It was late last winter when I first met the wife of the couple who bought the house next to the microwave tower. This fence separates their property from the church yard. They are probably our closest neighbors on this side of the highway as the crow...
err... vulture flies.
No.... no.... turn to your right... you're headed in the wrong direction. Uhhh... on second thought, let's don't follow the vultures. At least 5 more vultures showed up, and they all swirled around for a few minutes. I couldn't get myself arranged fast enough to take a photo of them all before they floated away off over the woods in a large swirl.
And there would be the straight flight path from the microwave tower to the telephone pole by our back porch. At any rate, moving right along. Our son found their dog's collar in the cleared area (well, it used to be the cleared area) under the power lines that are strung across our field, also visible in the above photo. The dog had likely gotten caught on some brush, jerked to free itself, and the collar broke. The tag announced that this was Blackie, an appropriate name for a black Lab. I called the phone number that was engraved on the tag and Blackie's person, a woman in her 70s (I'm guessing), came and picked it up. She seemed nice, and I thought I should try to get to know her better. But I didn't follow through with that. I did get to know Blackie a bit better, however. He chased my car down the road one day not too long after he got his collar back.
The man came into the church a couple of weeks ago during Sunday school and said he was planning on redoing the fence line. He wondered if we (the church) would mind if he cleared the trees and brush away from the fence? We (the church) said we didn't mind. Well, I minded, but I didn't say anything.
Richard and I didn't realize that they also own the land that borders our field. Most of the fence was either on the ground or sagging badly because of rotted fence posts, so he hired some guys to put in a new fence. For about 2 weeks off and on, there was a lot of ...
rummmmmm.... RUMMMMMM.... rummmmmmmm... RUUMMMMMM from the chain saws... and clanging.... and banging as they drove the metal posts.
And then once that commotion died down, we got to smell lots of smoke as large piles of downed trees and brush were being burned...

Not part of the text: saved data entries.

(** * jobArena backend: the request handlers of [server.js]

    A shallow embedding of the Express handlers of [src/server.js] (login,
    company test configuration, test-session start) over the data model of
    [src/models/Job.js], followed by the properties the specification states
    about them.

    Conventions.
    - A JavaScript number is an integer [Z]; the fractional part of a JSON
      number plays no role in the handlers except in [slice], which truncates.
    - A request body is read at the types the handler and the Job schema give
      its fields; a field that is absent (or null) is [None].
    - Upstream question records are untyped JSON: they are [value]s.
    - The handlers run after the [auth] and [checkRole] middleware, which live
      in [middleware/auth.js]; a handler receives the authenticated user id.
    - The document store is a list of jobs in natural order; [findOne] and
      [findOneAndUpdate] act on the first document that matches. A quest
      in the store has the paths of [questSchema] and no other: an object
      pushed onto [quests] is cast to that schema, which is strict, and a
      path the schema does not declare reads as [undefined] on a quest
      read back. Document ids of jobs and quests are not part of the model.
    - The store is reachable: a store call that rejects, which the [catch]
      of every handler answers with 500, is outside the model. *)

From Stdlib Require Import List String Ascii ZArith Bool Lia Permutation DecimalString.
Import ListNotations.

Open Scope string_scope.
Open Scope Z_scope.

Set Implicit Arguments.
Set Warnings "-register-all".

(** ** JavaScript values *)

Module JS.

And a few days ago she knocked on our door and said she was very sorry, but the guys who set the fence discovered they had made a mistake. She said her husband had called out a surveyor to confirm the property line and they were 13 feet across the line on our land. So, they redid the fence, and more banging and clanging commenced. Had they not told us, we probably never would have realized the mistake, at least until we went to sell the land.
Our pond is somewhere on the other side of those trees. And I was wondering if they had done something to it.
We were now rather anxious to see the fence line, so Richard fought his way through the brush to the bridge over the wet weather creek, but was stopped by the poison ivy, which he is horribly allergic too. Yep, there is a bridge there, and if you click on the photo to enlarge it, you'll see it.And the other path I used to take to get to the pond when our son was younger (note the rusting hulk of our old satellite dish) is impassable without some serious trailblazing activities.
However, yesterday morning I put our son to work clearing the brush and lo and behold, a bridge.
Once the poison ivy dies back, maybe we can fire up the gasoline-powered brush cutter and get out to the pond and see for ourselves. I remain curious to see whether our new neighbors are going to ask us to pay for half the cost of putting up the fence.